Stored items
Start of Block
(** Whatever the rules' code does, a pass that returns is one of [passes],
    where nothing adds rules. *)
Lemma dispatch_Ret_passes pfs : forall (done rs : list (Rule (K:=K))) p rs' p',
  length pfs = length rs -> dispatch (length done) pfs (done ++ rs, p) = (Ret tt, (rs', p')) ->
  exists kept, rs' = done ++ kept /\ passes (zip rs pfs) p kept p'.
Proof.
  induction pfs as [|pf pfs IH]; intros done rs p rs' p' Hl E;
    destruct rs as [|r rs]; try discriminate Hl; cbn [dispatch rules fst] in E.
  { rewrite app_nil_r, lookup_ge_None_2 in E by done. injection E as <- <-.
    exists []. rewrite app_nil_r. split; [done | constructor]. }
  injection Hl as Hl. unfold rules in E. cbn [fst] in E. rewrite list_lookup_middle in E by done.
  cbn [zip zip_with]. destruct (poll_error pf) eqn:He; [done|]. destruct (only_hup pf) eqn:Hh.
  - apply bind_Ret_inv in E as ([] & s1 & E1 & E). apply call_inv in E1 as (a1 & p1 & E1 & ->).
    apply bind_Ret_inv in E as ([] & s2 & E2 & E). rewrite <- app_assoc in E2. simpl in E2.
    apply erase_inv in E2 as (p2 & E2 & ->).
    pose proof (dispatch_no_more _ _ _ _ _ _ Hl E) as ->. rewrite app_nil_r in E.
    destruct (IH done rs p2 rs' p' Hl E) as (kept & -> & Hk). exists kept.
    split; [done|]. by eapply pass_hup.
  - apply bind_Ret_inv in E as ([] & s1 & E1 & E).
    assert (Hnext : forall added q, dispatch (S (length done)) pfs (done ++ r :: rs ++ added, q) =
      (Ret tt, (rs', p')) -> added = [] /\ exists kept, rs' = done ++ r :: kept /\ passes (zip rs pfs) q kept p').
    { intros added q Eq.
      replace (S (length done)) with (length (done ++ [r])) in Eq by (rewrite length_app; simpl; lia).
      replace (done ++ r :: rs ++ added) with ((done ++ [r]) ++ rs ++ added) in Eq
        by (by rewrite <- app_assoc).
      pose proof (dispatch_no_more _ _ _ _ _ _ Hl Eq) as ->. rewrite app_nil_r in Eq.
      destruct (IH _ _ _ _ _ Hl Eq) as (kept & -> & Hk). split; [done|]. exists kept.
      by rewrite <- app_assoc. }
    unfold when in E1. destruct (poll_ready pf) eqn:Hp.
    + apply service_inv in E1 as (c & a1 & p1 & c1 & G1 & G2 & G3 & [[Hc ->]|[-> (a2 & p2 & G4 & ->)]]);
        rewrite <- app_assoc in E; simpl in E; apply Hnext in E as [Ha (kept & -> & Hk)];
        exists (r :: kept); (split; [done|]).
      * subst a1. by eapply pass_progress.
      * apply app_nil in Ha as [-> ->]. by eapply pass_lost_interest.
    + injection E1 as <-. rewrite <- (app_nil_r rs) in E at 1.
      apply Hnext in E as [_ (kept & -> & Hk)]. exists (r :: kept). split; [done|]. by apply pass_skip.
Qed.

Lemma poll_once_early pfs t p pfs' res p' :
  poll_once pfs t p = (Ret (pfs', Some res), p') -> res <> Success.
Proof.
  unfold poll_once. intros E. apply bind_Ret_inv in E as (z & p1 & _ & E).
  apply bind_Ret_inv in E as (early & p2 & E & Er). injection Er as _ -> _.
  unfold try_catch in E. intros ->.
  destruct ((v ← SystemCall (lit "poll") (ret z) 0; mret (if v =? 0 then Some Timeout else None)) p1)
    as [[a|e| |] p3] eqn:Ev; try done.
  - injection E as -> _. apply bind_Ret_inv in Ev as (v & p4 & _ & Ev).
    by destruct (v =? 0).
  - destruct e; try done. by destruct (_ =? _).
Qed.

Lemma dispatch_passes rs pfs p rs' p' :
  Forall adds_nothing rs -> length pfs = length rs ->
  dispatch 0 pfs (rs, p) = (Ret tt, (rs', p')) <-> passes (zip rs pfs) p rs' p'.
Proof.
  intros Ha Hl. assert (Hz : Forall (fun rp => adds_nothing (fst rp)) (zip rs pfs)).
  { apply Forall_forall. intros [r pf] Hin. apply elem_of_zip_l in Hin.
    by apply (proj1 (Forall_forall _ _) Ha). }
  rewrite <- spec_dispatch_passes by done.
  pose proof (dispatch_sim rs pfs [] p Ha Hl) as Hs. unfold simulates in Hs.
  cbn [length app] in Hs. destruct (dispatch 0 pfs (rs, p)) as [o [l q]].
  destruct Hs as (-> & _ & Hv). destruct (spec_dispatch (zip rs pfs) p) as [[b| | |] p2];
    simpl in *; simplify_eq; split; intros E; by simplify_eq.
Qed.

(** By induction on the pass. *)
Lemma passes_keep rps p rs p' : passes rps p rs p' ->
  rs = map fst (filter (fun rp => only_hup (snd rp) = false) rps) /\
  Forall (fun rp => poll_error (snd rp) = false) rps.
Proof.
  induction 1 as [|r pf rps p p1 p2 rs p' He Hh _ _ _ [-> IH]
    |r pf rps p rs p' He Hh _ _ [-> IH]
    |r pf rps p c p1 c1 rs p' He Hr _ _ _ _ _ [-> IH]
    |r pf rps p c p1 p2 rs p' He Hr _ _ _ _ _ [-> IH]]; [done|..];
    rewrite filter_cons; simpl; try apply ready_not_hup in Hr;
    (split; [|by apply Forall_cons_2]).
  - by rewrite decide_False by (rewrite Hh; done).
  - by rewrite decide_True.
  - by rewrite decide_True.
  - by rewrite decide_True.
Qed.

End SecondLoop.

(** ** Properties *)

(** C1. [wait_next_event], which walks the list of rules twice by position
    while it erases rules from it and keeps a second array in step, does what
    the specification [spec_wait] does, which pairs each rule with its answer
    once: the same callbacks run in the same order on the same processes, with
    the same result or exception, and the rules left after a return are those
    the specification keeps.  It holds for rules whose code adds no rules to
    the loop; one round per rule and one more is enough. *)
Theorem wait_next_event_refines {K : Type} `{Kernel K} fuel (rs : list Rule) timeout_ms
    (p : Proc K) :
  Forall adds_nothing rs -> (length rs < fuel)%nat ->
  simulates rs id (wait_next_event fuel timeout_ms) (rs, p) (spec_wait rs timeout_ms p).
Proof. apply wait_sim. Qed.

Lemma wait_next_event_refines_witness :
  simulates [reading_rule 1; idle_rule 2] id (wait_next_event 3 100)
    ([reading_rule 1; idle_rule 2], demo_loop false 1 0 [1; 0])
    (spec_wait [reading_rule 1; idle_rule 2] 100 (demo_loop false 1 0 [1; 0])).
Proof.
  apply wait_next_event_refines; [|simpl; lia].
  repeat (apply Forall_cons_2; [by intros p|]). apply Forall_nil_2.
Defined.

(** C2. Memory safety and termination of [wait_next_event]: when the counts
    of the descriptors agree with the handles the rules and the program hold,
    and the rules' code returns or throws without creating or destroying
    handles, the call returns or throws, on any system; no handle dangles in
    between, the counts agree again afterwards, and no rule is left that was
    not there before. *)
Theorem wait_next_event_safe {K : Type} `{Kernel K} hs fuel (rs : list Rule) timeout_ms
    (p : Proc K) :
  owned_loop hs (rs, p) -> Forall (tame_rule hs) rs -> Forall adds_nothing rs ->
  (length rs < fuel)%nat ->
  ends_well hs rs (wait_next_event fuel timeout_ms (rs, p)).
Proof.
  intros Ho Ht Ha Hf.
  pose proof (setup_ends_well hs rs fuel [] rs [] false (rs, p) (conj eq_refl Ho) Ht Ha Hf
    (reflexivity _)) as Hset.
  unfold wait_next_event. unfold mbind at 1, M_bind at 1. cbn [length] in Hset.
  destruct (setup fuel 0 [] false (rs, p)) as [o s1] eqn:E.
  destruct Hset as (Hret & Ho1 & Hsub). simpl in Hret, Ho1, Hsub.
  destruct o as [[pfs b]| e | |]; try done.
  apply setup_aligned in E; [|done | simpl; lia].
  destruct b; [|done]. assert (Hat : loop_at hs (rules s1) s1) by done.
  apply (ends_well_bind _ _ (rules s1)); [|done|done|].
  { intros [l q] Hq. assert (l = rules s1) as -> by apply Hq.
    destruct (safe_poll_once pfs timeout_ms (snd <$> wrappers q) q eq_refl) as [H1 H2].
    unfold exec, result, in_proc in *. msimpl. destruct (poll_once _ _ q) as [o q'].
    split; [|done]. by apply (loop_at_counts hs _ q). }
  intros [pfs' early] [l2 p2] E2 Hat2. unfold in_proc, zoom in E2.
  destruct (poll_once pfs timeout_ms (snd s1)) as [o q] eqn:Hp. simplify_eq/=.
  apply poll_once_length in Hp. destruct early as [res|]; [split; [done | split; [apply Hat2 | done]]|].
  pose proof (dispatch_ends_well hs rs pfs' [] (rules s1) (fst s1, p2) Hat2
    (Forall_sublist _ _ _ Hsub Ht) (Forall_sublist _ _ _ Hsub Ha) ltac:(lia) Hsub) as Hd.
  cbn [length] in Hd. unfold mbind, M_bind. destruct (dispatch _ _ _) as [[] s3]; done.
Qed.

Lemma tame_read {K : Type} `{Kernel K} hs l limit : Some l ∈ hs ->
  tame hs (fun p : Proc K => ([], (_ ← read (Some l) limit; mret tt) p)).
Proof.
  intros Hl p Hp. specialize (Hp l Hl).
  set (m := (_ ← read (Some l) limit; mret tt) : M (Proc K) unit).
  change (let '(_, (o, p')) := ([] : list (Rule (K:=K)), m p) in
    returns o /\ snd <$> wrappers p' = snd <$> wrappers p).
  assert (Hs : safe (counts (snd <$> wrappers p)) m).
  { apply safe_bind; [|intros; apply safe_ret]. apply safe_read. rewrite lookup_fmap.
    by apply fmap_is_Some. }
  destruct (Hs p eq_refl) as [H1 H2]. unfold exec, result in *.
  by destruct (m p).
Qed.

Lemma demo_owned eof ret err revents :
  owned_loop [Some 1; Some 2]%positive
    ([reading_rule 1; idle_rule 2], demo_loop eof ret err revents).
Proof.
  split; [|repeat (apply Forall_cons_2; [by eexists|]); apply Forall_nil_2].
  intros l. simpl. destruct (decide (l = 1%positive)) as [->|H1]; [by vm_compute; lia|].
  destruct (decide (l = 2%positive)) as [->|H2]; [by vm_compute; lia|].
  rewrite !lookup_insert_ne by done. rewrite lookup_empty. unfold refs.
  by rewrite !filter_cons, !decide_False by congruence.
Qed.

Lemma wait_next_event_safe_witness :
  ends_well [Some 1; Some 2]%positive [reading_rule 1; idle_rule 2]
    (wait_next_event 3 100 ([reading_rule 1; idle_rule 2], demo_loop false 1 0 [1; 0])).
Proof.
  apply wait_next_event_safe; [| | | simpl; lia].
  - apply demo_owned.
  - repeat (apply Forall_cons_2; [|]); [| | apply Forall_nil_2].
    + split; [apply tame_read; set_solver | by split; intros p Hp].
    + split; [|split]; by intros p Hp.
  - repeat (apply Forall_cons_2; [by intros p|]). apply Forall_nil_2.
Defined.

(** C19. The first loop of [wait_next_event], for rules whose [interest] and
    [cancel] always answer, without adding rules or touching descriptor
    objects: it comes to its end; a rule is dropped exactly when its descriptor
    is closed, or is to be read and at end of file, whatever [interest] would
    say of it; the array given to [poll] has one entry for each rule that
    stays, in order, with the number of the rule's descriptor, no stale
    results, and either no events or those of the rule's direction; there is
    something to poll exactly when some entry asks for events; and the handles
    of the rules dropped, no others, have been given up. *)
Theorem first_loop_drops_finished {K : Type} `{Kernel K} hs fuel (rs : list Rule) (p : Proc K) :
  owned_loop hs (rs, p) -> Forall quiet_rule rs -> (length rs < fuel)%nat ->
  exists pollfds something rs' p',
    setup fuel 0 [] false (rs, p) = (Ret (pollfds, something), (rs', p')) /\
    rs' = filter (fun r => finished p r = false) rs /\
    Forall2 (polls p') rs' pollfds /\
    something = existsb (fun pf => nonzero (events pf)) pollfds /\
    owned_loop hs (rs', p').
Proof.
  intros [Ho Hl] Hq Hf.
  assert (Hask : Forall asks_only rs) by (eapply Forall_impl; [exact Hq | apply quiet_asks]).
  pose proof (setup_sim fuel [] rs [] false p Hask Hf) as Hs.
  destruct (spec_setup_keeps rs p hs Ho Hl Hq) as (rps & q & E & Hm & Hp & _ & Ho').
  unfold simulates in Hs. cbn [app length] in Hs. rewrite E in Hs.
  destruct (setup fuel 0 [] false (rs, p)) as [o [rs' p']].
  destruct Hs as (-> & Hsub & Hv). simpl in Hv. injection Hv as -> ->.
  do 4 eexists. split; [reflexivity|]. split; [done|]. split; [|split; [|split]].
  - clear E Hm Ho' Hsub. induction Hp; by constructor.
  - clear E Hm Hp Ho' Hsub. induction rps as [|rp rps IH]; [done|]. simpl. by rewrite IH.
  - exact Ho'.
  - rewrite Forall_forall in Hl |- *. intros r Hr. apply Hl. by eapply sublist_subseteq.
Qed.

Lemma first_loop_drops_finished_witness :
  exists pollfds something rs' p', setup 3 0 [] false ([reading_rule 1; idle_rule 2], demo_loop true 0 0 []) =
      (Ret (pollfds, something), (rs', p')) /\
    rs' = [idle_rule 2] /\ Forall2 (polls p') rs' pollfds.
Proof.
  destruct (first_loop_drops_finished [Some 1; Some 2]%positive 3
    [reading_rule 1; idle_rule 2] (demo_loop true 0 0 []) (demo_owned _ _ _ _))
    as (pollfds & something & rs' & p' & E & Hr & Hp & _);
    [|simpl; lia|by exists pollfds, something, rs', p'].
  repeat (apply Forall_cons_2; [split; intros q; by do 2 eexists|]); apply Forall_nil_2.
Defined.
End of Block
WORK INSTRUCTIONS:
Beginning at the line with "owned_loop [Some 1; Some 2]%positive" and ending at the line with "of the rules", reproduce each line of the data above exactly, and add no other lines.

OUTPUT OF THE EXERCISE:
  owned_loop [Some 1; Some 2]%positive
    ([reading_rule 1; idle_rule 2], demo_loop eof ret err revents).
Proof.
  split; [|repeat (apply Forall_cons_2; [by eexists|]); apply Forall_nil_2].
  intros l. simpl. destruct (decide (l = 1%positive)) as [->|H1]; [by vm_compute; lia|].
  destruct (decide (l = 2%positive)) as [->|H2]; [by vm_compute; lia|].
  rewrite !lookup_insert_ne by done. rewrite lookup_empty. unfold refs.
  by rewrite !filter_cons, !decide_False by congruence.
Qed.

Lemma wait_next_event_safe_witness :
  ends_well [Some 1; Some 2]%positive [reading_rule 1; idle_rule 2]
    (wait_next_event 3 100 ([reading_rule 1; idle_rule 2], demo_loop false 1 0 [1; 0])).
Proof.
  apply wait_next_event_safe; [| | | simpl; lia].
  - apply demo_owned.
  - repeat (apply Forall_cons_2; [|]); [| | apply Forall_nil_2].
    + split; [apply tame_read; set_solver | by split; intros p Hp].
    + split; [|split]; by intros p Hp.
  - repeat (apply Forall_cons_2; [by intros p|]). apply Forall_nil_2.
Defined.

(** C19. The first loop of [wait_next_event], for rules whose [interest] and
    [cancel] always answer, without adding rules or touching descriptor
    objects: it comes to its end; a rule is dropped exactly when its descriptor
    is closed, or is to be read and at end of file, whatever [interest] would
    say of it; the array given to [poll] has one entry for each rule that
    stays, in order, with the number of the rule's descriptor, no stale
    results, and either no events or those of the rule's direction; there is
    something to poll exactly when some entry asks for events; and the handles
    of the rules dropped, no others, have been given up. *)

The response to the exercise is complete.